The Telegraph 8 Jan 08;

As Gordon Brown steers Britain towards a nuclear future, Dominic Michaelis, Alex Michaelis and Trevor Cooper-Chadwick suggest we turn to the oceans instead.

The French inventor Georges Claude is largely forgotten today; if he is remembered at all, it is as the creator of the neon lamp. Yet one of his projects from the 1920s could resolve the global energy crisis - by harnessing the power of the oceans.

It may sound like science fiction, but Ocean Thermal Energy Conversion (OTEC) is an idea whose time has come.

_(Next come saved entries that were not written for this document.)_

Lemma query_chunks_same_table mapper chunks c c' :
  fingerprints c = fingerprints c' ->
  query_chunks mapper chunks c = query_chunks mapper chunks c'.
Proof.
  intros Heq. induction chunks as [|chunk chunks IH]; [reflexivity|].
  cbn [query_chunks]. rewrite IH.
  unfold query_chunk, Sql.SELECT_MULTIPLE. now rewrite Heq.
Qed.

Lemma insert_song_fingerprints name h c :
  fingerprints (fst (insert_song name h c)) = fingerprints c.
Proof.
  unfold insert_song, bind, Sql.INSERT_SONG, raise.
  destruct (Py.fromhex h); [|reflexivity].
  destruct (songs c) as [ss|]; [|reflexivity].
  destruct (Sql.max_int64 <=? _); [reflexivity|].
  destruct (existsb _ ss); reflexivity.
Qed.

Lemma set_song_fingerprinted_fingerprints sid c :
  fingerprints (fst (set_song_fingerprinted sid c)) = fingerprints c.
Proof.
  unfold set_song_fingerprinted, bind, Sql.UPDATE_SONG_FINGERPRINTED.
  destruct (songs c) as [ss|]; [|reflexivity].
  destruct (Sql.fits_int64 sid); reflexivity.
Qed.

End FrameFacts.

(** X14: [return_matches] reads the fingerprints table and nothing else:
    connections with the same fingerprints table give the same run.  So it
    does not look at the fingerprinted flag: the fingerprints of a recording
    are matched as soon as they are inserted, and [set_song_fingerprinted]
    and [insert_song] do not change what a batch yields. *)
Theorem return_matches_reads_fingerprints_only hashes c :
  (forall c', fingerprints c = fingerprints c' ->
     return_matches hashes c = return_matches hashes c')
  /\ (forall sid,
        return_matches hashes (fst (set_song_fingerprinted sid c)) = return_matches hashes c)
  /\ (forall name h,
        return_matches hashes (fst (insert_song name h c)) = return_matches hashes c).
Proof.
  split; [|split].
  - intros c' Heq. now apply query_chunks_same_table.
  - intros sid. apply query_chunks_same_table, set_song_fingerprinted_fingerprints.
  - intros name h. apply query_chunks_same_table, insert_song_fingerprints.
Qed.

Lemma return_matches_reads_fingerprints_only_witness :
  return_matches [("aa", 3)] store_AB
  = return_matches [("aa", 3)]
      (__init__ None 0 (Some [fp_A_aa; fp_A_bb; fp_B_aa])).
Proof.
  apply (proj1 (return_matches_reads_fingerprints_only [("aa", 3)] store_AB)).
  reflexivity.
Defined.

Section ShiftFacts.

Variable d : Z.

Lemma shift_dict_set k v m :
  Py.dict_set k (v + d) (shift_dict d m) = shift_dict d (Py.dict_set k v m).
Proof.
  induction m as [|[k' v'] m IH]; [reflexivity|].
  cbn [shift_dict map Py.dict_set fst snd].
  destruct (String.eqb k' k); [reflexivity|].
  cbn [map fst snd]. f_equal. exact IH.
Qed.

Lemma shift_dict_get k m :
  Py.dict_get k (shift_dict d m) = option_map (fun q => q + d) (Py.dict_get k m).
Proof.
  induction m as [|[k' v'] m IH]; [reflexivity|].
  cbn [shift_dict map Py.dict_get fst snd].
  destruct (String.eqb k' k); [reflexivity | exact IH].
Qed.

It is based on the work of Jacques-Arsène d'Arsonval, a 19th-century French physicist who thought of using the sea as a giant solar-energy collector.

The theory is very simple: OTEC extracts energy from the difference in temperature between the surface of the sea (up to 29C in the tropics) and the waters a kilometre down, which are typically a chilly 5C. This powers a "heat engine": think of a refrigerator in reverse, in which a temperature difference creates electricity.

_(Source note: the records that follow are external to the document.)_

(** X9.  A part that was added as a new record is gone again after
    [remove <id> -n <quantity>] with the id that add reported and the
    quantity that was added: the stored records are the ones from before
    the add.  (The ids of the stored records convert.) *)
Theorem add_then_remove_restores (candidate : Part.t) (parts : list json)
  (o : outcome) (n : Z) :
  forallb id_converts parts = true ->
  action_add py_str candidate parts = Ok o ->
  printed o = Added n ->
  action_remove (parts_after o) n (Some (Part.quantity candidate))
  = Ok {| parts_after := parts; saved := true; printed := HitZero |}.
Proof.
  intros Hids Hadd Hn.
  destruct (action_add_appended candidate parts o n Hadd Hn)
    as (p & d & Hv & _ & Hd & -> & ->).
  clear Hadd Hn.
  destruct (validate_part_ok candidate p Hv) as (Hp & _ & _ & Hq & _).
  destruct (new_record_facts p _ d Hd) as [Hid Hqty].
  assert (Q : Part.quantity p = Part.quantity candidate)
    by (subst p; reflexivity).
  rewrite Q in *.
  cbn [parts_after].
  rewrite (action_remove_passes parts [d] (next_id parts) _
             (passed_over_next_id parts Hids)).
  cbn [action_remove]. rewrite Hid. cbn [bind]. rewrite Z.eqb_refl.
  apply Z.leb_gt in Hq. rewrite Hq.
  fold (record_quantity d). rewrite Hqty. cbn [bind].
  rewrite Z.sub_diag. cbn. rewrite app_nil_r. reflexivity.
Qed.

Lemma merge_scan_none_no_match (k : string * string * string * string)
  (qty : Z) (parts : list json) :
  valid_db py_str parts = true ->
  merge_scan py_str k qty parts = Ok None ->
  existsb (matches py_str k) parts = false.
Proof.
  induction parts as [|x parts IH]; intros Hv H; [reflexivity|].
  simpl in Hv. apply andb_true_iff in Hv. destruct Hv as [Hx Hv].
  cbn [merge_scan] in H. simpl. unfold matches at 1, record_key.
  assert (C : (r <- merge_scan py_str k qty parts ;;
               Ok (option_map (fun '(l, n) => (x :: l, n)) r)) = Ok None ->
              existsb (matches py_str k) parts = false).
  { destruct (merge_scan py_str k qty parts) as [[[l n]|]|];
      try discriminate. intros _. apply IH; [exact Hv | reflexivity]. }
  destruct (part_from_dict py_str x) as [dp|e] eqn:Hd; [|exact (C H)].
  destruct (dyn_dedupe_key dp) as [k'|]; [|discriminate]. cbn [bind] in H.
  destruct (key_eqb k' k); [|exact (C H)].
  exfalso. fold (record_quantity x) in H.
  rewrite (part_from_dict_quantity py_str x dp Hd) in H. cbn [bind] in H.
  destruct (py_setitem x "quantity" (JInt (dquantity dp + qty)));
    discriminate.
Qed.

(** The record [action_add] appends decodes, with the quantity and the
    key of the part. *)
Lemma new_record_key (p : Part.t) (n : Z) (d : json) :
  py_setitem (part_to_dict p) "id" (JInt n) = Ok d ->
  exists dp,
    part_from_dict py_str d = Ok dp
    /\ dquantity dp = Part.quantity p
    /\ dyn_dedupe_key dp = Ok (Part.dedupe_key (Part.normalized p)).
Proof.
  intros E. injection E as <-. eexists. split; [reflexivity|].
  split; [reflexivity|].
  unfold dyn_dedupe_key, typed_part. cbn. rewrite !range_eta. reflexivity.
Qed.

(** X10.  Adding the same part a second time creates no second record:
    when the first add appended a record, the second one merges into it,
    and the record then holds twice the quantity under the same id.  (The
    bounds of the part are numbers and the database is valid.) *)
Theorem add_twice_merges (candidate : Part.t) (parts : list json)
  (o : outcome) (n : Z) :
  not_nan_part candidate = true ->
  valid_db py_str parts = true ->
  action_add py_str candidate parts = Ok o ->
  printed o = Added n ->
  exists d',
    action_add py_str candidate (parts_after o)
    = Ok {| parts_after := parts ++ [d']; saved := true;
            printed := Merged (Part.quantity candidate
                               + Part.quantity candidate) |}
    /\ record_id (-1) d' = Ok n
    /\ record_quantity d'
       = Ok (Part.quantity candidate + Part.quantity candidate).
Proof.
  intros Hnan Hdb Hadd Hn.
  destruct (action_add_appended candidate parts o n Hadd Hn)
    as (p & d & Hv & Hscan & Hd & -> & ->).
  clear Hadd Hn.
  destruct (validate_part_ok candidate p Hv) as (Hp & _).
  pose proof (merge_scan_none_no_match _ _ parts Hdb Hscan) as Hno.
  destruct (new_record_facts p _ d Hd) as [Hid Hqty].
  destruct (new_record_key p _ d Hd) as (dp & Hdp & Hq & Hk).
  assert (K : Part.dedupe_key (Part.normalized p) = Part.dedupe_key p).
  { unfold Part.dedupe_key. subst p.
    rewrite !(part_normalized_idem_b candidate Hnan). reflexivity. }
  rewrite K in Hk.
  assert (Q : Part.quantity p = Part.quantity candidate)
    by (subst p; reflexivity).
  cbn [parts_after]. unfold action_add. rewrite Hv. cbn [bind].
  rewrite (merge_scan_passes py_str _ _ parts [d] Hdb Hno).
  destruct (part_from_dict_setitem py_str d dp
              (dquantity dp + Part.quantity p) Hdp) as [d' Hs].
  rewrite (merge_scan_at_match py_str _ d [] dp d' _ Hdp Hk Hs).
  cbn [bind option_map]. rewrite Hq, Q in *.
  exists d'. split; [reflexivity|]. split.
  - rewrite (record_id_set_quantity (-1) _ d d' Hs). exact Hid.
  - destruct (setitem_quantity d (Part.quantity candidate)
                (Part.quantity candidate + Part.quantity candidate) Hqty)
      as (d2 & Hs2 & Hq2 & _).
    rewrite Hs in Hs2. injection Hs2 as <-. exact Hq2.
Qed.

End AddCompositions.

Lemma add_then_remove_restores_witness :
  action_remove [sample_record (JInt 1) 5; sample_sensor_record 3 2] 2 (Some 3)
  = Ok {| parts_after := [sample_record (JInt 1) 5]; saved := true;
          printed := HitZero |}.
Proof.
  apply (add_then_remove_restores sample_str sample_sensor
           [sample_record (JInt 1) 5]
           {| parts_after := [sample_record (JInt 1) 5; sample_sensor_record 3 2];
              saved := true; printed := Added 2 |} 2); reflexivity.
Defined.

Lemma add_twice_merges_witness :
  exists d',
    action_add sample_str sample_sensor
      [sample_record (JInt 1) 5; sample_sensor_record 3 2]
    = Ok {| parts_after := [sample_record (JInt 1) 5] ++ [d']; saved := true;
            printed := Merged (3 + 3) |}
    /\ record_id (-1) d' = Ok 2
    /\ record_quantity d' = Ok (3 + 3).
Proof.
  apply (add_twice_merges sample_str sample_sensor
           [sample_record (JInt 1) 5]
           {| parts_after := [sample_record (JInt 1) 5; sample_sensor_record 3 2];
              saved := true; printed := Added 2 |} 2); reflexivity.
Defined.

Lemma action_add_keeps_valid_witness :
  valid_db sample_str [sample_record (JInt 1) 5; sample_sensor_record 3 2]
  = true.
Proof.
  apply (action_add_keeps_valid sample_str sample_sensor
           [sample_record (JInt 1) 5]
           {| parts_after := [sample_record (JInt 1) 5; sample_sensor_record 3 2];
              saved := true; printed := Added 2 |}); reflexivity.
Defined.

(** ** What [parse_range] returns *)

Lemma binary_round_aux_sign (m e : Z) (l : location) :
  sign_clear (binary_round_aux PyFloat.prec PyFloat.emax false m e l) = true.
Proof.
  unfold binary_round_aux.
  destruct (shr_fexp PyFloat.prec PyFloat.emax m e l) as [mrs e'].
  destruct (shr_fexp PyFloat.prec PyFloat.emax
              (round_nearest_even (shr_m mrs) (loc_of_shr_record mrs)) e'
              loc_Exact) as [mrs' e''].
  destruct (shr_m mrs'); try reflexivity.
  destruct (e'' <=? PyFloat.emax - PyFloat.prec); reflexivity.
Qed.

Lemma of_decimal_sign (n k : Z) :
  sign_clear (PyFloat.of_decimal false n k) = true.
Proof.
  unfold PyFloat.of_decimal. destruct n; try reflexivity.
  destruct (0 <=? k).
  - unfold binary_round.
    destruct (shl_align _ _ _) as [mz ez]. apply binary_round_aux_sign.
  - destruct (SFdiv_core_binary _ _ _ _ _ _) as [[q e] l].
    apply binary_round_aux_sign.
Qed.

Lemma contains_drop_while (ch : ascii) (p : ascii -> bool) (s : string) :
  PyStr.contains ch s = false -> PyStr.contains ch (PyStr.drop_while p s) = false.
Proof.
  induction s as [|c s IH]; simpl; [auto|]. intros H.
  destruct (p c); [|exact H].
  apply orb_false_iff in H. apply IH. apply H.
Qed.

Lemma contains_drop_end (ch : ascii) (p : ascii -> bool) (s : string) :
  PyStr.contains ch s = false -> PyStr.contains ch (PyStr.drop_end p s) = false.
Proof.
  induction s as [|c s IH]; simpl; [auto|]. intros H.
  apply orb_false_iff in H. destruct H as [Hc Hs].
  destruct (p c && PyStr.is_empty (PyStr.drop_end p s)); [reflexivity|].
  simpl. rewrite Hc. apply IH. exact Hs.
Qed.

Lemma contains_remove_char (ch c0 : ascii) (s : string) :
  PyStr.contains ch s = false ->
  PyStr.contains ch (PyStr.remove_char c0 s) = false.
Proof.
  induction s as [|c s IH]; simpl; [auto|]. intros H.
  apply orb_false_iff in H. destruct H as [Hc Hs].
  destruct (Ascii.eqb c c0); simpl; [|rewrite Hc]; apply IH; exact Hs.
Qed.

Lemma split_sign_no_minus (s : string) :
  PyStr.contains "-" s = false -> fst (PyStr.split_sign s) = false.
Proof.
  destruct s as [|c s]; [reflexivity|]. simpl. intros H.
  apply orb_false_iff in H. destruct H as [Hc _]. revert Hc.
  destruct c as [[] [] [] [] [] [] [] []]; cbn; auto.
Qed.

(** [float] gives no negative number, and no negative zero, for a text
    without a minus sign. *)
Lemma of_string_sign (s : string) (x : PyFloat.float) :
  PyStr.contains "-" s = false ->
  PyFloat.of_string s = Some x -> sign_clear x = true.
Proof.
  intros Hs. unfold PyFloat.of_string.
  destruct (PyStr.underscores_ok _ _); [|discriminate].
  pose proof (split_sign_no_minus
                (PyStr.remove_char "_" (PyStr.strip_with PyStr.is_blank s))) as F.
  destruct (PyStr.split_sign _) as [sgn body]. simpl in F.
  rewrite F.
  - destruct (_ || _).
    { intros E. inversion E. reflexivity. }
    destruct (String.eqb _ "nan").
    { intros E. inversion E. reflexivity. }
    destruct (PyFloat.parse_decimal body) as [[n k]|]; [|discriminate].
    intros E. inversion E. apply of_decimal_sign.
  - apply contains_remove_char. unfold PyStr.strip_with.
    apply contains_drop_end, contains_drop_while. exact Hs.
Qed.

Lemma sign_clear_not_negative (x : PyFloat.float) :
  sign_clear x = true -> PyFloat.ltb x PyFloat.zero = false.
Proof.
  destruct x as [s|s| |s m e]; try reflexivity; destruct s; try discriminate;
    reflexivity.
Qed.

Lemma split_first_fst (ch : ascii) (s : string) :
  PyStr.contains ch (fst (PyStr.split_first ch s)) = false.
Proof.
  induction s as [|c s IH]; simpl; [reflexivity|].
  destruct (Ascii.eqb c ch) eqn:E; [reflexivity|].
  destruct (PyStr.split_first ch s) as [a b]. simpl in *.
  rewrite E. exact IH.
Qed.

(** What [parse_range] guarantees of a range it returns. *)
Lemma parse_range_facts (text unit : string) (r : RangeSpec.t) :
  parse_range text unit = Ok r ->
  PyFloat.ltb (RangeSpec.min r) PyFloat.zero = false
  /\ sign_clear (RangeSpec.min r) = true
  /\ RangeSpec.unit r = PyStr.strip unit
  /\ PyStr.is_empty (RangeSpec.unit r) = false
  /\ PyStr.trimmed (RangeSpec.unit r) = true
  /\ (PyStr.contains "-" (squeezed text) = false ->
      RangeSpec.max r = RangeSpec.min r).
Proof.
  unfold parse_range. fold (squeezed text).
  destruct (PyStr.is_empty (squeezed text)); [discriminate|].
  destruct (PyStr.is_empty (PyStr.strip unit)) eqn:U; [discriminate|].
  assert (G : forall lo hi,
             sign_clear lo = true ->
             (PyStr.contains "-" (squeezed text) = false -> hi = lo) ->
             Ok (RangeSpec.mk lo hi (PyStr.strip unit)) = Ok r ->
             PyFloat.ltb (RangeSpec.min r) PyFloat.zero = false
             /\ sign_clear (RangeSpec.min r) = true
             /\ RangeSpec.unit r = PyStr.strip unit
             /\ PyStr.is_empty (RangeSpec.unit r) = false
             /\ PyStr.trimmed (RangeSpec.unit r) = true
             /\ (PyStr.contains "-" (squeezed text) = false ->
                 RangeSpec.max r = RangeSpec.min r)).
  { intros lo hi Hlo Heq E. injection E as <-. cbn.
    repeat split; auto using sign_clear_not_negative, strip_trimmed. }
  destruct (PyStr.contains "-" (squeezed text)) eqn:C.
  - pose proof (split_first_fst "-" (squeezed text)) as F.
    destruct (PyStr.split_first "-" (squeezed text)) as [a b]. simpl in F.
    unfold py_float.
    destruct (PyFloat.of_string a) as [lo|] eqn:A; [|discriminate].
    destruct (PyFloat.of_string b) as [hi|]; [|discriminate]. cbn [bind].
    apply G; [exact (of_string_sign a lo F A) | discriminate].
  - unfold py_float.
    destruct (PyFloat.of_string (squeezed text)) as [lo|] eqn:A;
      [|discriminate].
    cbn [bind]. apply G; [exact (of_string_sign _ lo C A) | reflexivity].
Qed.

Claude's efforts to develop a practical version of d'Arsonval's concept had to be abandoned due to poor weather and a lack of funds.

But a modern equivalent would meet much of the world's energy needs, without generating polluting clouds of carbon and sulphur dioxide. It could also produce vast quantities of desalinated water to be shipped to parched areas of the world such as Africa.

There are two basic versions of the technology. The first operates in a "closed cycle", using warm surface water to heat ammonia, which boils at a low temperature. This expands into vapour, driving a turbine that produces electricity. Cold water from the depths is used to cool the ammonia, returning it to its liquid state so the process can start again.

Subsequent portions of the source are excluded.